Abstract A single acquired mutation in the JAK2 gene has recently been described in the classic myeloproliferative diseases(MPDs) including 65–97% of patients with polycythemia vera (PV), 23–57% of those with essential thrombocythemia (ET) and 35–57% of those with idiopathic myelofibrosis (IMF). The understanding of the molecular mechanisms has been considered a point mutation in exon 12 of the JAK2 gene, a key hematopoietic regulator, resulting in substitution of valine for phenylalanine at amino acid position 617 in the JH2 domain. In order to clarify the frequency and some clinical implication of JAK2V617F mutation in the Chinese patients with MPDs, we investigated this mutation in 137 Chinese patients aged 15 to 65 years. There are 57 patients with PV, 68 with ET, and 12 with IMF and the diagnosis of MPDs was defined according to published criteria. Genomic DNA samples obtained from all three MPDs and twenty cases of healthy people as negative control and the HEL, an erythroleukemic cell line, as positive control was screened by allele-specific PCR and gel electrophoresis for JAK2V617F mutation described by Baxter EJ et al.

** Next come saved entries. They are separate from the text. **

(* ===== verification/Frames.v ===== *)
(** * Serialization of the frames the program builds

    For every [Pnet] that satisfies its laws, the layers built by the
    constructors serialize into a buffer of their length, with or without a
    payload: no buffer is too small, no length too big, and nothing panics. *)

From S2P Require Import Prelude SeqArith Pnet Wire Layers Packet.

Section frames.
Context {P : Pnet} {L : PnetLaws P}.

(** A serialization succeeds and keeps the length of the buffer. *)
Definition succeeds (o : outcome serialized) (buffer : list byte) (m : Z) : Prop :=
  exists b, o = Done (b, Ok m) /\ len b = len buffer.

(** A layer of [h] bytes that serializes when [n], the length it is told, is a
    [u16]; [extra] is what it adds to its result when it has a payload. *)
Record layer_ok (l : Layers) (h : Z) (extra : Z -> Z) : Prop := {
  lo_len : layer_len l = Done h;
  lo_nonneg : 0 <= h <= u16_max;
  lo_serialize buffer n : h <= len buffer -> n <= u16_max -> succeeds (serialize l buffer n) buffer h;
  lo_payload buffer payload n :
    h + len payload <= len buffer -> h + len payload <= n <= u16_max ->
    succeeds (serialize_with_payload l buffer payload n) buffer (h + extra n)
}.

(** ** The layers *)

Lemma ethernet_serialize_ok e buffer n :
  pe_payload (ethernet_layer e) = [] -> 14 <= len buffer ->
  ethernet_len e = 14 /\ succeeds (ethernet_serialize e buffer n) buffer 14.
Proof.
  intros Hp Hb. assert (E : ethernet_len e = 14) by (unfold ethernet_len; by rewrite law_ethernet_size, Hp).
  split; [done|]. unfold ethernet_serialize, open_packet. rewrite law_ethernet_min, E.
  destruct (Z.ltb_spec (len buffer) 14); [lia|].
  destruct (law_ethernet_populate (ethernet_layer e) Hp buffer Hb) as (b & -> & Hl). by exists b.
Qed.

Lemma arp_layer_ok a : pa_payload (arp_layer a) = [] -> layer_ok (LArp a) 28 (fun _ => 0).
Proof.
  intros Hp. assert (E : arp_len a = 28) by (unfold arp_len; by rewrite law_arp_size, Hp).
  assert (Hs : forall buffer n, 28 <= len buffer -> succeeds (arp_serialize a buffer n) buffer 28).
  { intros buffer n Hb. unfold arp_serialize, open_packet. rewrite law_arp_min, E.
    destruct (Z.ltb_spec (len buffer) 28); [lia|].
    destruct (law_arp_populate (arp_layer a) Hp buffer Hb) as (b & -> & Hl). by exists b. }
  constructor; [simpl; by rewrite E|ilia|intros; by apply Hs|].
  intros buffer payload n Hb _. pose proof (len_nonneg payload). rewrite Z.add_0_r. apply Hs. lia.
Qed.

Lemma ipv4_len_ok i :
  pi_options (ipv4_layer i) = [] -> pi_payload (ipv4_layer i) = [] -> ipv4_len i = Done 20.
Proof.
  intros Ho Hp. unfold ipv4_len. rewrite law_ipv4_size, Ho, Hp. reflexivity.
Qed.

(** The fix of the header fields succeeds, and leaves a header of five
    words. *)
Lemma ipv4_fix_length_ok buffer n :
  20 <= len buffer -> n <= u16_max ->
  exists b, ipv4_fix_length buffer 20 n = (b, Ok tt) /\ len b = len buffer
    /\ pi_header_length (ipv4_view b) = 5 /\ (0 <= n -> pi_total_length (ipv4_view b) = n).
Proof.
  intros Hb Hn. unfold ipv4_fix_length. destruct (Z.ltb_spec u16_max n); [lia|].
  change (u8_max <? 20 / 4) with false. change (as_u8 (20 / 4)) with 5. cbv iota.
  assert (E : len (ipv4_set_header_length buffer 5) = len buffer) by (by apply law_ipv4_set_header_length).
  eexists. split; [done|]. split; [by rewrite law_ipv4_set_total_length, E by lia|].
  split; [rewrite law_ipv4_header_length_kept by lia; apply law_ipv4_header_length; lia|].
  intros Hn0. rewrite law_ipv4_total_length; [apply as_u16_id; ilia|lia|apply as_u16_range].
Qed.

Lemma ipv4_layer_ok i :
  pi_options (ipv4_layer i) = [] -> pi_payload (ipv4_layer i) = [] ->
  layer_ok (LIpv4 i) 20 (fun _ => 0).
Proof.
  intros Ho Hp. pose proof (ipv4_len_ok i Ho Hp) as E.
  constructor; [done|ilia| |]; cbn [serialize serialize_with_payload layers_is_layer ipv4_is_layer].
  - intros buffer n Hb Hn. unfold ipv4_serialize, open_packet. rewrite law_ipv4_min, E.
    destruct (Z.ltb_spec (len buffer) 20); [lia|].
    destruct (law_ipv4_populate (ipv4_layer i) Ho Hp buffer Hb) as (b & -> & Hl).
    rewrite !outcome_bind_Done. destruct (ipv4_fix_length_ok b n) as (c & -> & Hc & _); [lia|done|].
    eexists. split; [done|]. rewrite law_ipv4_set_checksum; lia.
  - intros buffer payload n Hb Hn. pose proof (len_nonneg payload). rewrite Z.add_0_r.
    unfold ipv4_serialize_with_payload, open_packet. rewrite law_ipv4_min, E.
    destruct (Z.ltb_spec (len buffer) 20); [lia|].
    destruct (law_ipv4_populate (ipv4_layer i) Ho Hp buffer) as (b & -> & Hl); [lia|].
    rewrite !outcome_bind_Done. destruct (ipv4_fix_length_ok b n) as (c & -> & Hc & Hh & Ht); [lia|lia|].
    destruct (law_ipv4_set_payload c payload) as (d & -> & Hd); [lia|lia|rewrite Ht; lia|]. rewrite outcome_bind_Done.
    eexists. split; [done|]. rewrite law_ipv4_set_checksum; lia.
Qed.

Lemma tcp_finish_ok t buffer h result :
  20 <= len buffer -> 20 <= h <= 60 ->
  exists b, tcp_finish t buffer h result = (b, Ok result) /\ len b = len buffer.
Proof.
  intros Hb Hh. unfold tcp_finish. assert (h / 4 <= 15) by (apply Z.div_le_upper_bound; lia).
  destruct (Z.ltb_spec u8_max (h / 4)); [ilia|].
  eexists. split; [done|].
  assert (E : len (tcp_set_data_offset buffer (as_u8 (h / 4))) = len buffer) by (by apply law_tcp_set_data_offset).
  rewrite law_tcp_set_checksum; lia.
Qed.

Lemma tcp_layer_ok t :
  tcp_sized t -> layer_ok (LTcp t) (4 * pt_data_offset (tcp_layer t)) (fun n => n).
Proof.
  intros (E & Hd & Hp & Hs). set (h := 4 * pt_data_offset (tcp_layer t)) in *.
  constructor; [done|ilia| |]; cbn [serialize serialize_with_payload layers_is_layer tcp_is_layer].
  - intros buffer n Hb Hn. unfold tcp_serialize, open_packet. rewrite law_tcp_min, E.
    destruct (Z.ltb_spec (len buffer) 20); [lia|].
    destruct (law_tcp_populate (tcp_layer t) Hp buffer) as (b & -> & Hl); [lia|].
    rewrite !outcome_bind_Done. destruct (tcp_finish_ok t b h h) as (c & -> & Hc); [lia|lia|].
    eexists. split; [done|lia].
  - intros buffer payload n Hb Hn. pose proof (len_nonneg payload).
    unfold tcp_serialize_with_payload, open_packet. rewrite law_tcp_min, E.
    destruct (Z.ltb_spec (len buffer) 20); [lia|].
    destruct (law_tcp_populate (tcp_layer t) Hp buffer) as (b & Eb & Hl); [lia|].
    rewrite Eb, outcome_bind_Done.
    destruct (law_tcp_set_payload b payload) as (c & -> & Hc); [lia| |].
    { rewrite (law_tcp_data_offset _ _ _ Eb) by lia. lia. }
    rewrite !outcome_bind_Done. destruct (tcp_finish_ok t c h (h + n)) as (d & -> & Hd'); [lia|lia|].
    eexists. split; [done|lia].
Qed.

(** The end of the serialization writes the length and the checksum. *)
Lemma udp_finish_ok u buffer n result :
  8 <= len buffer -> n <= u16_max ->
  exists b, udp_finish u buffer n result = (b, Ok result) /\ len b = len buffer
    /\ ztake 4 b = ztake 4 buffer /\ zdrop 8 b = zdrop 8 buffer.
Proof.
  intros Hb Hn. unfold udp_finish. destruct (Z.ltb_spec u16_max n); [lia|].
  eexists. split; [done|].
  destruct (law_udp_set_length buffer (as_u16 n)) as (bs & Hbs & ->); [done|].
  destruct (law_udp_set_checksum (blit buffer 4 bs) (udp_ipv4_checksum (blit buffer 4 bs)
    (udp_src_ip_addr u) (udp_dst_ip_addr u))) as (cs & Hcs & ->); [rewrite len_blit; lia|].
  rewrite !len_blit by (rewrite ?len_blit; lia). split; [done|].
  rewrite !ztake_blit, !zdrop_blit by (rewrite ?len_blit; lia). done.
Qed.

(** The bytes are a UDP datagram between the ports. *)
Record udp_datagram (src dst : Z) (payload data : list byte) : Prop := {
  ud_len : len data = 8 + len payload;
  ud_payload : zdrop 8 data = payload;
  ud_source : pu_source (udp_view data) = src;
  ud_destination : pu_destination (udp_view data) = dst
}.

Lemma udp_serialize_datagram u buffer payload n :
  pu_payload (udp_layer u) = [] -> 8 + len payload <= len buffer -> n <= u16_max ->
  exists b, udp_serialize_with_payload u buffer payload n = Done (b, Ok (8 + n)) /\ len b = len buffer
    /\ (is_u16 (udp_src u) -> is_u16 (udp_dst u) -> len buffer = 8 + len payload ->
        udp_datagram (udp_src u) (udp_dst u) payload b).
Proof.
  intros Hp Hb Hn. pose proof (len_nonneg payload).
  assert (E : udp_len u = 8) by (unfold udp_len; by rewrite law_udp_size, Hp).
  unfold udp_serialize_with_payload, open_packet. rewrite law_udp_min, E.
  destruct (Z.ltb_spec (len buffer) 8); [lia|].
  destruct (law_udp_populate (udp_layer u) Hp buffer) as (b & Eb & Hl); [lia|].
  rewrite Eb, outcome_bind_Done, law_udp_set_payload, outcome_bind_Done by lia.
  destruct (udp_finish_ok u (blit b 8 payload) n (8 + n)) as (d & -> & Hd & Ht & Hdr);
    [rewrite len_blit; lia|done|].
  rewrite len_blit in Hd by lia. rewrite ztake_blit in Ht by lia.
  exists d. split; [done|]. split; [lia|]. intros Hs Hd' Hlen.
  destruct (law_udp_populate_ports _ _ _ Eb Hs Hd') as [E1 E2].
  destruct (law_udp_ports d b Ht) as [E3 E4]. constructor; [lia| |by rewrite E3|by rewrite E4].
  rewrite Hdr. apply zdrop_blit_exact; lia.
Qed.

Lemma udp_layer_ok u : pu_payload (udp_layer u) = [] -> layer_ok (LUdp u) 8 (fun n => n).
Proof.
  intros Hp. assert (E : udp_len u = 8) by (unfold udp_len; by rewrite law_udp_size, Hp).
  constructor; [simpl; by rewrite E|ilia| |]; cbn [serialize serialize_with_payload layers_is_layer udp_is_layer].
  - intros buffer n Hb Hn. unfold udp_serialize, open_packet. rewrite law_udp_min, E.
    destruct (Z.ltb_spec (len buffer) 8); [lia|].
    destruct (law_udp_populate (udp_layer u) Hp buffer Hb) as (b & -> & Hl).
    rewrite !outcome_bind_Done. destruct (udp_finish_ok u b n 8) as (c & -> & Hc & _); [lia|done|].
    eexists. split; [done|lia].
  - intros buffer payload n Hb Hn.
    destruct (udp_serialize_datagram u buffer payload n) as (b & -> & Hl & _); [done|lia|lia|]. by exists b.
Qed.

(** ** Whole frames *)

Lemma serialize_at_ok write buffer begin total m :
  0 <= begin <= len buffer ->
  (forall sub, len sub = len buffer - begin -> succeeds (write sub total) sub m) ->
  succeeds (serialize_at write buffer begin total) buffer m.
Proof.
  intros Hb Hw. unfold serialize_at. ostep slice_Done by lia.
  rewrite (ztake_all (len buffer - begin)) by (rewrite len_zdrop; lia).
  destruct (Hw (zdrop begin buffer)) as (c & -> & Hc); [rewrite len_zdrop; lia|].
  rewrite outcome_bind_Done. eexists. split; [done|]. rewrite len_app, Hc, len_ztake, len_zdrop. lia.
Qed.

(** A frame: an Ethernet header, a network layer of [h1] bytes and a transport
    layer of [h2] bytes, which is zero when there is none. *)
Record frame_ok (i : Indicator) (h1 h2 : Z) : Prop := {
  fo_ethernet : exists e, ind_link i = LEthernet e /\ pe_payload (ethernet_layer e) = [];
  fo_network : exists l, ind_network i = Some l /\ layer_ok l h1 (fun _ => 0);
  fo_transport : match ind_transport i with
                 | Some l => exists extra, layer_ok l h2 extra
                 | None => h2 = 0
                 end;
  fo_size : h1 + h2 <= u16_max
}.

Lemma frame_h2_nonneg i h1 h2 : frame_ok i h1 h2 -> 0 <= h1 /\ 0 <= h2.
Proof.
  intros [_ (l & _ & []) Ht _]. split; [lia|]. destruct (ind_transport i); [|lia].
  destruct Ht as (? & []). lia.
Qed.

Lemma indicator_len_ok i h1 h2 : frame_ok i h1 h2 -> indicator_len i = Done (14 + h1 + h2).
Proof.
  intros Hf. pose proof (frame_h2_nonneg i h1 h2 Hf) as [Hh1 Hh2].
  destruct Hf as [(e & El & He) (l & En & Hl) Ht Hs]. unfold indicator_len, usize_add, opt_layer_len.
  rewrite El, En. assert (E : layer_len (LEthernet e) = Done 14).
  { cbn. by destruct (ethernet_serialize_ok e (zeros 14) 0 He ltac:(by vm_compute)) as [-> _]. }
  rewrite E, outcome_bind_Done, (lo_len _ _ _ Hl), outcome_bind_Done. ostep int_add_Done by ilia.
  assert (E2 : match ind_transport i with Some l => layer_len l | None => mret 0 end = Done h2).
  { destruct (ind_transport i); [destruct Ht as (? & Ht); by apply Ht|by subst]. }
  rewrite E2, outcome_bind_Done. apply int_add_Done. ilia.
Qed.

(** The three writers of a frame, in a buffer of [14 + h1 + h2 + n] bytes. *)
Lemma serialize_layers_ok writer i h1 h2 n buffer :
  frame_ok i h1 h2 -> 0 <= n -> h1 + h2 + n <= u16_max -> len buffer = 14 + h1 + h2 + n ->
  (forall e sub total, ind_link i = LEthernet e -> 14 <= len sub -> succeeds (writer (LEthernet e) sub total) sub 14) ->
  (forall l sub total, ind_network i = Some l -> h1 + n <= len sub -> h1 + n <= total <= u16_max -> succeeds (writer l sub total) sub h1) ->
  (forall l sub total, ind_transport i = Some l -> h2 + n <= len sub -> h2 + n <= total <= u16_max -> exists m, succeeds (writer l sub total) sub m) ->
  exists m, succeeds (serialize_layers writer i buffer (14 + h1 + h2 + n)) buffer m.
Proof.
  intros Hf Hn Hs Hb H1 H2 H3. pose proof (frame_h2_nonneg i h1 h2 Hf) as [Hh1 Hh2].
  destruct Hf as [(e & El & He) (l & En & Hl) Ht _]. unfold serialize_layers. rewrite El, En.
  destruct (serialize_at_ok (writer (LEthernet e)) buffer 0 (14 + h1 + h2 + n) 14) as (b1 & -> & Hb1);
    [lia|intros sub Hsub; apply H1; [done|lia]|].
  rewrite outcome_bind_Done. ostep int_sub_Done by lia.
  destruct (serialize_at_ok (writer l) b1 14 (14 + h1 + h2 + n - 14) h1) as (b2 & -> & Hb2);
    [lia|intros sub Hsub; apply H2; [done|lia|lia]|].
  rewrite outcome_bind_Done. ostep int_sub_Done by lia.
  destruct (ind_transport i) as [t|] eqn:Et.
  - destruct (H3 t (zdrop (14 + h1) b2) (14 + h1 + h2 + n - 14 - h1)) as (m & Hm);
      [done|rewrite len_zdrop; lia|lia|].
    unfold serialize_at. ostep slice_Done by lia.
    rewrite (ztake_all (len b2 - (14 + h1))) by (rewrite len_zdrop; lia).
    destruct Hm as (c & -> & Hc). rewrite !outcome_bind_Done. eexists _, _. split; [done|].
    rewrite len_app, Hc, len_ztake, len_zdrop. lia.
  - change (mret (b2, Ok 0) : outcome serialized) with (Done (b2, Ok 0 : io_result Z)).
    rewrite outcome_bind_Done. eexists _, b2. split; [done|lia].
Qed.

Lemma indicator_serialize_ok i h1 h2 buffer :
  frame_ok i h1 h2 -> len buffer = 14 + h1 + h2 ->
  exists m, succeeds (indicator_serialize i buffer) buffer m.
Proof.
  intros Hf Hb. unfold indicator_serialize. rewrite (indicator_len_ok i h1 h2 Hf), outcome_bind_Done.
  rewrite <- (Z.add_0_r (14 + h1 + h2)).
  destruct (frame_h2_nonneg i h1 h2 Hf). pose proof Hf as [(e & El & He) (l & En & Hl) Ht Hs].
  apply serialize_layers_ok; [done|lia|lia|lia| | |].
  - intros e' sub total E Hsub. rewrite El in E. injection E as <-. by apply ethernet_serialize_ok.
  - intros l' sub total E Hsub Htot. rewrite En in E. injection E as <-. apply Hl; lia.
  - intros l' sub total Hl' Hsub Htot. rewrite Hl' in Ht. destruct Ht as (x & Ht). exists h2. apply Ht; lia.
Qed.

Lemma indicator_serialize_with_payload_ok i h1 h2 payload buffer :
  frame_ok i h1 h2 -> h1 + h2 + len payload <= u16_max -> len buffer = 14 + h1 + h2 + len payload ->
  exists m, succeeds (indicator_serialize_with_payload i buffer payload) buffer m.
Proof.
  intros Hf Hs Hb. unfold indicator_serialize_with_payload, usize_add. pose proof (len_nonneg payload).
  destruct (frame_h2_nonneg i h1 h2 Hf). rewrite (indicator_len_ok i h1 h2 Hf), outcome_bind_Done.
  ostep int_add_Done by ilia. pose proof Hf as [(e & El & He) (l & En & Hl) Ht _].
  apply serialize_layers_ok; [done|lia|lia|lia| | |].
  - intros e' sub total E Hsub. rewrite El in E. injection E as <-. by apply ethernet_serialize_ok.
  - intros l' sub total E Hsub Htot. rewrite En in E. injection E as <-.
    rewrite <- (Z.add_0_r h1). apply Hl; lia.
  - intros l' sub total Hl' Hsub Htot. rewrite Hl' in Ht. destruct Ht as (x & Ht). eexists. apply Ht; lia.
Qed.
End frames.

The results indicated that 65.69% of heterozygous JAK2V617F mutation was shown in 137 patients of over all MPDs, 73.68% in PV (42/57), 58.82% in ET (40/68), 66.67% in IMF (8/12). Sequence analysis of PCR products from selected patients confirmed existence of both mutant and wild-type alleles in patients with JAK2V617F mutation. A higher prevalence was observed in older patients with MPDs, and the WBC count of ET patients with JAK2V617F mutation is higher than that of ET patients without JAK2V617F mutation, and the difference has a statistical significance (P<0.05). The HGB concentration and platelet number of MPDs patients with JAK2V617F mutation were higher than those without JAK2V617F patients, but the difference did not achieve a statistical significance(P>0.05). Cytogenetic analyses were performed in 115 of the 137 MPDs patients. The chromosomal karyotype was normal in 108 of the 115 patients. Among them, JAK2V617F mutation was detected in 74 patients (68.51%) as compared with 5 of the 7 patients with karyotypic abnormalities (71.4%). Three patients with detective bcr/abl low expression assayed by FISH and real-time PCR techniques, two have JAK2V617F mutation. Our datas suggest that JAK2V617F mutation also occurs in a significant percentage of Chinese patients with the myeloproliferative diseases.